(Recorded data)
(** * matcaffe bridge: handles, blob marshalling and multi-GPU fan-out

    A shallow embedding of [matlab/+caffe/private/caffe_.cpp]: the MEX
    gateway through which MATLAB drives Caffe solvers, nets and blobs.

    - MATLAB values ([mxArray]) are an inductive type; numeric elements are
      integers: the value of an integer class or of an integer-valued
      double, the bit pattern of a single.
    - The file-level statics ([solvers_], [nets_], [init_key], [sync_ptr])
      and the engine state the handlers touch (mode, current CUDA device,
      blob memory) form one [State]; every C++ function becomes a
      computation in a state-and-error monad.  [mexErrMsgTxt] leaves the
      computation at once and keeps every effect made so far.
    - Blobs live in a heap indexed by address, since handles, nets and
      replicas all refer to them by pointer.
    - The engine (solvers, nets, layers, files) is not part of the bridge
      file.  The handlers call it through the record [Engine], whose
      functions see and change the engine's part of the state only: the
      statics of the bridge file are out of their reach. *)

From Stdlib Require Import ZArith List String Bool Lia.
From stdpp Require Import gmap strings list.

Set Warnings "-register-all".
Open Scope Z_scope.

(* ================================================================== *)
(** ** MATLAB arrays *)

Inductive mxClassID : Type :=
| mxDOUBLE_CLASS
| mxSINGLE_CLASS
| mxUINT32_CLASS
| mxUINT64_CLASS.

(** A cell of a cell array and a field of a struct array are pointers that
    stay NULL until set ([mxCreateCellMatrix], [mxCreateStructMatrix]):
    [None] is NULL. *)
Inductive mxArray : Type :=
| mxNumeric (classid : mxClassID) (dims : list Z) (data : list Z)
| mxChar (str : string)
| mxCell (cells : list (option mxArray))
| mxStruct (elems : list (list (string * option mxArray))).

Definition mxClassID_eqb (a b : mxClassID) : bool :=
  match a, b with
  | mxDOUBLE_CLASS, mxDOUBLE_CLASS
  | mxSINGLE_CLASS, mxSINGLE_CLASS
  | mxUINT32_CLASS, mxUINT32_CLASS
  | mxUINT64_CLASS, mxUINT64_CLASS => true
  | _, _ => false
  end.

Definition mxIsClass (c : mxClassID) (pm : mxArray) : bool :=
  match pm with
  | mxNumeric c' _ _ => mxClassID_eqb c c'
  | _ => false
  end.

Definition mxIsDouble : mxArray -> bool := mxIsClass mxDOUBLE_CLASS.
Definition mxIsSingle : mxArray -> bool := mxIsClass mxSINGLE_CLASS.
Definition mxIsUint32 : mxArray -> bool := mxIsClass mxUINT32_CLASS.
Definition mxIsUint64 : mxArray -> bool := mxIsClass mxUINT64_CLASS.

Definition mxIsChar (pm : mxArray) : bool :=
  match pm with mxChar _ => true | _ => false end.
Definition mxIsCell (pm : mxArray) : bool :=
  match pm with mxCell _ => true | _ => false end.
Definition mxIsStruct (pm : mxArray) : bool :=
  match pm with mxStruct _ => true | _ => false end.

(** The product of a dimension vector: the element count of a numeric array
    and, on the engine side, of a blob. *)
Definition prod_dims (dims : list Z) : Z := fold_right Z.mul 1 dims.

Definition mxGetNumberOfElements (pm : mxArray) : Z :=
  match pm with
  | mxNumeric _ dims _ => prod_dims dims
  | mxChar str => Z.of_nat (String.length str)
  | mxCell cells => Z.of_nat (length cells)
  | mxStruct elems => Z.of_nat (length elems)
  end.

(** MATLAB keeps as many elements as the dimensions announce. *)
Definition mx_wf (pm : mxArray) : bool :=
  match pm with
  | mxNumeric _ dims data => Z.of_nat (length data) =? prod_dims dims
  | _ => true
  end.

Definition mxCreateNumericArray (dims : list Z) (c : mxClassID) : mxArray :=
  mxNumeric c dims (replicate (Z.to_nat (prod_dims dims)) 0).

Definition mxCreateDoubleScalar (v : Z) : mxArray :=
  mxNumeric mxDOUBLE_CLASS [1; 1] [v].

Fixpoint assoc (name : string) (fields : list (string * option mxArray))
  : option mxArray :=
  match fields with
  | [] => None
  | (k, v) :: rest => if String.eqb k name then v else assoc name rest
  end.

Fixpoint assoc_set (name : string) (v : mxArray)
  (fields : list (string * option mxArray)) : list (string * option mxArray) :=
  match fields with
  | [] => []
  | (k, old) :: rest =>
      if String.eqb k name then (k, Some v) :: rest
      else (k, old) :: assoc_set name v rest
  end.

(** [mxGetField] answers NULL for a non-struct, an index out of range, an
    unknown field name and a field never set. *)
Definition mxGetField (pm : mxArray) (index : nat) (name : string)
  : option mxArray :=
  match pm with
  | mxStruct elems =>
      match elems !! index with
      | Some fields => assoc name fields
      | None => None
      end
  | _ => None
  end.

Definition mxSetField (pm : mxArray) (index : nat) (name : string)
  (v : mxArray) : mxArray :=
  match pm with
  | mxStruct elems =>
      match elems !! index with
      | Some fields => mxStruct (<[index := assoc_set name v fields]> elems)
      | None => pm
      end
  | _ => pm
  end.

Definition mxCreateStructMatrix (m : nat) (names : list string) : mxArray :=
  mxStruct (replicate m (map (fun k => (k, None)) names)).

Definition mxCreateCellMatrix (m : nat) : mxArray :=
  mxCell (replicate m None).

Definition mxSetCell (pm : mxArray) (index : nat) (v : mxArray) : mxArray :=
  match pm with
  | mxCell cells => mxCell (<[index := Some v]> cells)
  | _ => pm
  end.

**TASK DIRECTIONS**
Print exactly the lines above from the one with "Definition mxIsCell (pm" to the one with "mxNumeric mxDOUBLE_CLASS [1; 1] [v].", including both.

**TASK RESULT**
Definition mxIsCell (pm : mxArray) : bool :=
  match pm with mxCell _ => true | _ => false end.
Definition mxIsStruct (pm : mxArray) : bool :=
  match pm with mxStruct _ => true | _ => false end.

(** The product of a dimension vector: the element count of a numeric array
    and, on the engine side, of a blob. *)
Definition prod_dims (dims : list Z) : Z := fold_right Z.mul 1 dims.

Definition mxGetNumberOfElements (pm : mxArray) : Z :=
  match pm with
  | mxNumeric _ dims _ => prod_dims dims
  | mxChar str => Z.of_nat (String.length str)
  | mxCell cells => Z.of_nat (length cells)
  | mxStruct elems => Z.of_nat (length elems)
  end.

(** MATLAB keeps as many elements as the dimensions announce. *)
Definition mx_wf (pm : mxArray) : bool :=
  match pm with
  | mxNumeric _ dims data => Z.of_nat (length data) =? prod_dims dims
  | _ => true
  end.

Definition mxCreateNumericArray (dims : list Z) (c : mxClassID) : mxArray :=
  mxNumeric c dims (replicate (Z.to_nat (prod_dims dims)) 0).

Definition mxCreateDoubleScalar (v : Z) : mxArray :=
  mxNumeric mxDOUBLE_CLASS [1; 1] [v].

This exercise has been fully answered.